*EXERCISE*
After finding the line containing "windows w)) ∅).2)" below, please output that line and each following one through the line containing "destruct (cached_windows_spec display scan registry cache", exactly as written.

(Dataset items)
-.-.-
Definition entries_of (pairs : list (bytes * bytes)) : list (bytes * list bytes) :=
  (λ k, (k, values_for k pairs)) <$> first_seen pairs.

(** What the three kinds of read return for the pairs of a window. *)
Definition multimap_answer (kind : MultimapReadKind) (pairs : list (bytes * bytes)) : bytes :=
  match kind with
  | ReadKeys => concat (first_seen pairs)
  | ReadValues key => concat (values_for key pairs)
  | ReadKeysValues => concat (entry_bytes <$> entries_of pairs)
  end.

Lemma values_for_shows kc vc vs pairs k :
  Forall2 (pair_shows kc vc) vs pairs → ∃ values, Forall2 (shows vc) values (values_for k pairs).
Proof.
  unfold values_for. induction 1 as [|v p vs pairs Hp _ [values IH]]; [by exists []|].
  destruct (decide (p.1 = k)) as [E|E].
  - rewrite filter_cons_True by done. destruct Hp as (? & value & _ & _ & Hv). exists (value :: values). by constructor.
  - rewrite filter_cons_False by done. by exists values.
Qed.

Lemma key_values_answer kc vc vs pairs keys vals :
  Forall2 (pair_shows kc vc) vs pairs → (Z.of_nat (length pairs) < 2 ^ 31)%Z → multimap_entry keys vals pairs →
  encode_multimap_key_values display keys vals kc vc = Ok (multimap_answer ReadKeysValues pairs).
Proof.
  intros Hp Hl [-> Hv]. unfold encode_multimap_key_values. cbn [multimap_answer].
  assert (Ek : first_seen pairs = (entries_of pairs).*1).
  { unfold entries_of. rewrite <- list_fmap_compose. symmetry. apply list_fmap_id. }
  rewrite Ek. rewrite key_values_loop_shows; [done| |done].
  apply Forall_forall. intros e He. unfold entries_of in He. apply list_elem_of_fmap in He as (k & -> & Hk).
  apply elem_of_first_seen in Hk. unfold entry_shows. cbn [fst snd]. split_and!.
  - apply list_elem_of_fmap in Hk as (p & -> & Hin). apply list_elem_of_lookup_1 in Hin as [i Hi].
    destruct (Forall2_lookup_r _ _ _ _ _ Hp Hi) as (v & _ & key & _ & _ & Hs & _). by exists (PRIMITIVE key).
  - by eapply values_for_shows.
  - unfold values_for. rewrite length_fmap. pose proof (length_filter (λ p : bytes * bytes, p.1 = k) pairs). lia.
  - rewrite Hv. by rewrite decide_True.
Qed.

(** * The resolver

    A cache that holds what the store says now. *)
Section resolver.
Context (scan : string → outcome string (list WindowedValue)) (registry : side_input_registry).

Definition snapshot (cache : SideInputCache) : Prop :=
  ∀ key spec g, registry !! key = Some spec → cache !! key = Some g → materialize_windows display scan spec = Ok g.
Lemma user_state_refines id a body b m b' r :
  represents b m → handle_user_state_request iteration_order display user_states id a body b = (b', r) →
  refines_result id m (map_user_state display user_states id a body m) b' r.
Proof.
  intros Hr E. unfold handle_user_state_request, map_user_state in *. destruct body as [[token|data|]|].
  - case_decide; [|injection E as <- <-; by split; [|left]].
    by apply (respond_read _ _ _ _ _ _ _ _ _ ltac:(by left) (refines_user_get iteration_order Horder a) Hr).
  - unfold map_append. destruct (addr_kind a) eqn:Ek.
    + unfold user_state_append in E. rewrite Ek in E.
      exact (respond_write _ _ _ _ _ _ _ _ _ ltac:(by right; left) (refines_bag_append iteration_order Horder (address_key a) data) Hr E).
    + apply (append_split_refines _ _ _ add_keys _ _ _ _ _ _ _ (λ vs, refines_update iteration_order Horder a _) Hr E).
    + injection E as <- <-. by split; [|left].
    + apply (append_split_refines _ _ _ (λ es vs, add_values es (addr_map_key a) vs) _ _ _ _ _ _ _
        (λ vs, refines_update iteration_order Horder a _) Hr E).
  - by apply (respond_write _ _ _ _ _ _ _ _ _ ltac:(by right; right; left) (refines_user_clear iteration_order Horder a) Hr).
  - injection E as <- <-. by split; [|left].
Qed.

(** ** Side inputs: the cache changes no answer *)

Definition cache_ok (cache : SideInputCache) : Prop :=
  match side_inputs with Some registry => snapshot display scan registry cache | None => True end.

Lemma cache_ok_empty : cache_ok ∅.
Proof. unfold cache_ok. destruct side_inputs; [apply snapshot_empty|done]. Qed.

Definition uncached (read : side_input_registry → st SideInputCache bytes) : Prop :=
  ∀ registry cache, snapshot display scan registry cache →
  ∃ cache', read registry cache = (cache', (read registry ∅).2) ∧ snapshot display scan registry cache'.

Lemma windows_uncached registry key spec window (k : EncodedSideInputWindows → BeamWindow → outcome string bytes) cache :
  registry !! key = Some spec → snapshot display scan registry cache →
  ∃ cache', (w ← st_lift window; windows ← cached_windows display scan key spec; st_lift (k windows w)) cache
    = (cache', ((w ← st_lift window; windows ← cached_windows display scan key spec; st_lift (k windows w)) ∅).2)
  ∧ snapshot display scan registry cache'.
Proof.
  intros Hr Hs. unfold mbind, st_bind, st_lift. destruct window as [w|e|w]; [|by exists cache..].
  destruct (cached_windows_spec display scan registry cache key spec Hs Hr) as (c1 & -> & Hs1).
  destruct (cached_windows_spec display scan registry ∅ key spec (snapshot_empty display scan registry) Hr) as (c2 & -> & _).
  exists c1. by destruct (materialize_windows display scan spec).
Qed.

Lemma read_iterable_uncached a : uncached (λ registry, read_iterable display scan registry a).
Proof.
  intros registry cache Hs. unfold read_iterable. destruct (registry !! isa_key a) as [spec|] eqn:Er; [|by exists cache].
  destruct (sis_materialization spec); [|by exists cache]. by eapply windows_uncached.
Qed.
(* ===== verification/BundleIo.v ===== *)
(** The data plane of a bundle (engine/runtime.rs, engine/harness/data.rs): the element
    streams of the SDK harness and their multiplexer, the bundle that a stage registers, the
    input of a stage encoded and sent, its output decoded and written, its timers received
    and fired.  The channels of the gRPC service are the list of what was sent on them and
    the list of what [recv] returns until they are closed; the batch sizes that the
    estimator proposes from measured times are an argument. *)
From S2P Require Import Prelude Bytes Varint Windows Coders CoderGraph Kv WindowMerge UserState Timers.
From S2P Require Import Pipeline StageFuser ExecGraph SideInputs Arrow RecordTables WindowColumns ElementStore.
Local Open Scope string_scope.
Local Open Scope list_scope.

(** * Messages *)

(** [elements::Data] and [elements::Timers]. *)
Record Data : Type := mkData {
  data_instruction_id : string;
  data_transform_id : string;
  data_bytes : bytes;
  data_is_last : bool;
}.
Record TimerData : Type := mkTimerData {
  timers_instruction_id : string;
  timers_transform_id : string;
  timers_family_id : string;
  timers_bytes : bytes;
  timers_is_last : bool;
}.
Record Elements : Type := mkElements { el_data : list Data; el_timers : list TimerData }.

(** [ElementKey] over [DataKey] and [TimersKey]. *)
Inductive ElementKey : Type :=
| DataKey (instruction_id transform_id : string)
| TimersKey (instruction_id transform_id timer_family_id : string).
(* ===== verification/BundleIoSpec.v ===== *)
(** What the data plane of a bundle does: decoders that no longer buffer confuses, the
    output of a stage under any cut of its stream into messages, its input as messages of
    whole elements, timers over the wire, and the queues of the multiplexer. *)
From S2P Require Import Prelude Bytes Varint Windows Coders CoderTypes CoderGraph Kv WindowMerge UserState Timers.
From S2P Require Import Pipeline StageFuser ExecGraph SideInputs Arrow RecordTables WindowColumns ElementStore BundleIo.
Local Open Scope string_scope.
Local Open Scope list_scope.
Set Warnings "-clear-no-such-hyp".

(** * Decoders on buffers that grow

    [grows r]: once [r] has returned, more bytes behind the buffer change nothing but what
    is left.  A decoder with this property never mistakes the front of an element for an
    element. *)
Definition grows {E A} (r : reader E A) : Prop :=
  ∀ buf a rest t, r buf = Ok (a, rest) → r (buf ++ t) = Ok (a, rest ++ t).

Section grows.
Context {E : Type}.

Lemma grows_ret {A} (a : A) : grows (E:=E) (mret a).
Proof. by intros buf ? ? t [= <- <-]. Qed.
Lemma grows_fail {A} e : grows (E:=E) (A:=A) (fail e).
Proof. by intros buf ? ? ?. Qed.
Lemma grows_panic {A} w : grows (E:=E) (A:=A) (panic w).
Proof. by intros buf ? ? ?. Qed.
Lemma grows_bind {A B} (r : reader E A) (k : A → reader E B) : grows r → (∀ a, grows (k a)) → grows (r ≫= k).
Proof.
  intros Hr Hk buf b rest t Hb. rewrite run_bind in *. destruct (r buf) as [[a rest1]| |] eqn:Er; [|done..].
  rewrite (Hr _ _ _ t Er). by apply Hk.
Qed.
Lemma grows_if {A} (b : bool) (r1 r2 : reader E A) : grows r1 → grows r2 → grows (if b then r1 else r2).
Proof. by destruct b. Qed.
Lemma grows_lift {A} (m : outcome E A) : grows (lift m).
Proof. intros buf a rest t Hb. unfold lift in *. destruct m; by simplify_eq. Qed.
Lemma grows_map_err {F A} (f : E → F) (r : reader E A) : grows r → grows (read_map_err f r).
Proof.
  intros Hr buf a rest t Hb. unfold read_map_err, map_err in *. destruct (r buf) as [[a' rest']| |] eqn:Er; simplify_eq.
  by rewrite (Hr _ _ _ t Er).
Qed.
Lemma grows_u8 : grows (E:=E) get_u8.
Proof. intros [|b buf] a rest t Hb; [done|]. by injection Hb as <- <-. Qed.

Lemma take_drop_grow {A} (n : nat) (l t : list A) : (n ≤ length l)%nat → take n (l ++ t) = take n l ∧ drop n (l ++ t) = drop n l ++ t.
Proof. intros Hn. by rewrite take_app_le, drop_app_le. Qed.

Lemma grows_slice len : grows (E:=E) (copy_to_slice len).
Proof.
  intros buf a rest t Hb. unfold copy_to_slice in *. destruct (Z.leb_spec len (Z.of_nat (length buf))) as [Hl|]; [|done]. injection Hb as <- <-.
  destruct (Z.leb_spec len (Z.of_nat (length (buf ++ t)))) as [|Hl']; [|rewrite length_app in Hl'; lia].
  destruct (take_drop_grow (Z.to_nat len) buf t) as [-> ->]; [lia|done].
Qed.
Lemma grows_be n : grows (E:=E) (get_be n).
Proof.
  intros buf a rest t Hb. unfold get_be in *. case_decide as Hn; [|done]. injection Hb as <- <-.
  rewrite decide_True by (rewrite length_app; lia). by destruct (take_drop_grow n buf t) as [-> ->].
Qed.
(** A reader that asks how much is left to refuse a short buffer. *)
Lemma grows_guarded {A} (need : Z) e (r : reader E A) : grows r → grows (n ← remaining; if (n <? need)%Z then fail e else r).
Proof.
  intros Hr buf a rest t Hb. rewrite run_bind in *. unfold remaining in *. destruct (Z.ltb_spec (Z.of_nat (length buf)) need) as [|Hl]; [done|].
  destruct (Z.ltb_spec (Z.of_nat (length (buf ++ t))) need) as [Hl'|]; [rewrite length_app in Hl'; lia|]. by apply Hr.
Qed.

Lemma grows_read_n {A} n (r : reader E A) : grows r → grows (read_n n r).
Proof. intros Hr. induction n as [|n IH]; simpl; [apply grows_ret|]. apply grows_bind; [done|]. intros x. apply grows_bind; [done|]. intros xs. apply grows_ret. Qed.
Lemma grows_read_all {A B} (f : A → reader E B) (l : list A) : Forall (λ c, grows (f c)) l → grows (Varint.read_all f l).
Proof. induction 1 as [|c l Hc _ IH]; simpl; [apply grows_ret|]. apply grows_bind; [done|]. intros x. apply grows_bind; [done|]. intros xs. apply grows_ret. Qed.
End grows.

#[export] Hint Resolve grows_ret grows_fail grows_panic grows_bind grows_if grows_lift grows_map_err grows_u8 grows_slice grows_be
  grows_guarded grows_read_n grows_read_all : flare.

Section decoders.
Context `{P : Profile}.

Lemma grows_varint {E} : grows (E:=E) decode_varint.
Proof.
  intros buf a rest t. with_strategy transparent [decode_varint] unfold decode_varint. generalize 0%Z at 1 3 as result. generalize 0%Z as shift.
  induction buf as [|b buf IH]; intros shift result Hb; cbn [app decode_varint_loop] in *; [done|].
  destruct (shl_u64 _ _) as [group| |]; try done. cbn [mbind outcome_bind] in *. case_match; [by simplify_eq|]. by apply IH.
Qed.

Lemma grows_chunks_loop {E A} (r : reader E A) fuel : grows r → ∀ fuel' buf a rest t, (fuel ≤ fuel')%nat →
  read_chunks_loop fuel r buf = Ok (a, rest) → read_chunks_loop fuel' r (buf ++ t) = Ok (a, rest ++ t).
Proof.
  intros Hr. induction fuel as [|fuel IH]; intros [|fuel'] buf a rest t Hf Hb; try done; [lia|].
  cbn [read_chunks_loop] in *. rewrite run_bind in *. destruct (decode_varint buf) as [[n b1]| |] eqn:En; try done.
  rewrite (grows_varint _ _ _ t En). destruct (n =? 0)%Z; [by apply grows_ret|]. rewrite run_bind in *.
  destruct (read_n _ r b1) as [[xs b2]| |] eqn:Ex; try done. rewrite (grows_read_n _ _ Hr _ _ _ t Ex). rewrite run_bind in *.
  destruct (read_chunks_loop fuel r b2) as [[ys b3]| |] eqn:Ey; try done. rewrite (IH fuel' _ _ _ t ltac:(lia) Ey). by apply grows_ret.
Qed.

Lemma grows_chunks {E A} (r : reader E A) : grows r → grows (read_chunks r).
Proof. intros Hr buf a rest t Hb. unfold read_chunks in *. eapply grows_chunks_loop; [done| |done]. rewrite length_app. lia. Qed.

Lemma grows_length_delimited name : grows (decode_length_delimited name).
Proof. apply grows_bind; [apply grows_varint|]. intros len. apply grows_guarded. apply grows_slice. Qed.
End decoders.

#[export] Hint Resolve grows_varint grows_chunks grows_length_delimited : flare.

(** Go through the binds and tests of a decoder. *)
Ltac grow :=
  repeat first
    [ solve [auto with flare]
    | apply grows_guarded
    | apply grows_bind; [|intros ?]
    | apply grows_if
    | match goal with |- grows (match ?x with _ => _ end) => destruct x end ].

Section elements.
Context `{P : Profile}.

Lemma grows_signed_varint {E} : grows (E:=E) decode_signed_varint.
Proof. unfold decode_signed_varint. grow. Qed.
Lemma grows_timestamp {E} : grows (E:=E) decode_timestamp_millis.
Proof. unfold decode_timestamp_millis, get_u64. grow. Qed.
#[local] Hint Resolve grows_signed_varint grows_timestamp : flare.

Lemma grows_window {E} c : grows (E:=E) (decode_one_window c).
Proof. destruct c; cbn [decode_one_window]; grow. Qed.
#[local] Hint Resolve grows_window : flare.

Lemma grows_windows {E} c : grows (E:=E) (decode_windows c).
Proof. unfold decode_windows, get_i32. grow. Qed.
Lemma grows_pane {E} : grows (E:=E) decode_pane_info.
Proof. unfold decode_pane_info. cbv zeta. grow. Qed.
#[local] Hint Resolve grows_windows grows_pane : flare.
Lemma grows_header {E} c : grows (E:=E) (decode_windowed_value_header c).
Proof. unfold decode_windowed_value_header. grow. Qed.

(** The coders whose encodings say where they end: all but the opaque Java coder. *)
Fixpoint self_delimiting (c : StandardBeamCoders) : bool :=
  match c with
  | JavaOpaqueCoder => false
  | NullableCoder v => self_delimiting v
  | IterableCoder e => self_delimiting e
  | TupleCoder cs => forallb self_delimiting cs
  | KvCoder k v => self_delimiting k && self_delimiting v
  | GbkCoder k e => self_delimiting k && self_delimiting e
  | _ => true
  end.

Lemma grows_iterable d : grows d → grows (decode_iterable d).
Proof. intros Hd. unfold decode_iterable, get_i32. grow. Qed.
Lemma grows_primitive d : grows d → grows (decode_primitive_with d).
Proof. intros Hd. unfold decode_primitive_with. grow. Qed.
Lemma grows_key k d : grows d → grows (decode_key_with k d).
Proof. intros Hd. unfold decode_key_with, decode_primitive_with. grow. Qed.

Lemma grows_nested c : self_delimiting c = true → grows (decode_nested c).
Proof.
  induction c as [c Hl|e IH|v IH|cs IH|k v IHk IHv|k e IHk IHe] using coder_ind; intros Hs; cbn [decode_nested self_delimiting] in *.
  - destruct c; try discriminate; cbn [decode_nested]; unfold decode_string, decode_varint32, decode_double, get_u64; grow.
  - apply grows_bind; [by apply grows_iterable, IH|]. intros. apply grows_ret.
  - apply grows_bind; [apply grows_u8|]. intros b. apply grows_if; [apply grows_ret|]. apply grows_if; [by apply IH|apply grows_fail].
  - apply grows_bind; [|intros; apply grows_ret]. apply grows_read_all.
    rewrite forallb_forall in Hs. apply Forall_forall. intros c Hc. apply grows_primitive. rewrite Forall_forall in IH.
    apply IH; [done|]. apply Hs. by apply list_elem_of_In.
  - apply andb_true_iff in Hs as [Hk Hv]. apply grows_bind; [by apply grows_key, IHk|]. intros. apply grows_bind; [by apply IHv|].
    intros. apply grows_ret.
  - apply andb_true_iff in Hs as [Hk He]. apply grows_bind; [by apply grows_key, IHk|]. intros. apply grows_bind; [by apply grows_iterable, IHe|].
    intros. apply grows_ret.
Qed.

Lemma grows_windowed_value c : self_delimiting (wvc_element_coder c) = true → grows (decode_windowed_value c).
Proof.
  intros Hs. apply grows_bind; [apply grows_header|]. intros [[ts ws] pane]. apply grows_bind; [by apply grows_nested|].
  intros. apply grows_ret.
Qed.
End elements.

(** The run of a sequence. *)
Lemma st_run {B A C} (f : st B A) (k : A → st B C) b :
  mbind (M:=st B) k f b = match f b with (b', Ok a) => k a b' | (b', Err e) => (b', Err e) | (b', Panic w) => (b', Panic w) end.
Proof. done. Qed.

(** * Batches *)

(** How a sequence is cut into batches, when the [n]-th of them has [batch_size n] elements
    and [acc] were put aside before; and what the last one lacks. *)
Fixpoint cut_batches {A} (batch_size : nat → nat) (n : nat) (acc xs : list A) : list (list A) * list A :=
  match xs with
  | [] => ([], acc)
  | x :: xs =>
      if (batch_size n <=? length (acc ++ [x]))%nat
      then let '(full, last) := cut_batches batch_size (S n) [] xs in ((acc ++ [x]) :: full, last)
      else cut_batches batch_size n (acc ++ [x]) xs
  end.

Lemma cut_concat {A} sizes (xs : list A) : ∀ n acc, concat (cut_batches sizes n acc xs).1 ++ (cut_batches sizes n acc xs).2 = acc ++ xs.
Proof.
  induction xs as [|x xs IH]; intros n acc; cbn [cut_batches]; [by rewrite app_nil_r|]. case_match.
  - specialize (IH (S n) []). destruct (cut_batches sizes (S n) [] xs) as [full last]. cbn in *. rewrite <-!app_assoc, IH. done.
  - rewrite IH, <-app_assoc. done.
Qed.
(** * The multiplexer *)

(** Routing one message after the other appends every chunk to the queue of its key, in
    order, the data of a message before its timers. *)
Theorem routing_in_order messages : ∀ m, paired m → ∃ m',
  foldl (λ m e, (route_elements e m).1) m messages = m' ∧ paired m' ∧ ∀ key, queued m' key = queued m key ++
    base.filter (λ p, payload_key p = key) (concat ((λ e, (data_chunk <$> el_data e) ++ (timer_chunk <$> el_timers e)) <$> messages)).
Proof.
  induction messages as [|e messages IH]; intros m Hp; [exists m; split_and!; [done..|]; intros; by rewrite app_nil_r|].
  destruct (route_payloads_ok (data_chunk <$> el_data e) m Hp) as (m1 & E1 & Hp1 & Hq1).
  destruct (route_payloads_ok (timer_chunk <$> el_timers e) m1 Hp1) as (m2 & E2 & Hp2 & Hq2).
  destruct (IH m2 Hp2) as (m' & E & Hp' & Hq). exists m'. cbn [foldl fmap list_fmap concat]. split_and!; [|done|].
  - unfold route_elements. rewrite st_run, E1, E2. exact E.
  - intros key. by rewrite Hq, Hq2, Hq1, !filter_app, !app_assoc.
Qed.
-.-.-
*ANSWER TO THE EXERCISE*
    = (cache', ((w ← st_lift window; windows ← cached_windows display scan key spec; st_lift (k windows w)) ∅).2)
  ∧ snapshot display scan registry cache'.
Proof.
  intros Hr Hs. unfold mbind, st_bind, st_lift. destruct window as [w|e|w]; [|by exists cache..].
  destruct (cached_windows_spec display scan registry cache key spec Hs Hr) as (c1 & -> & Hs1).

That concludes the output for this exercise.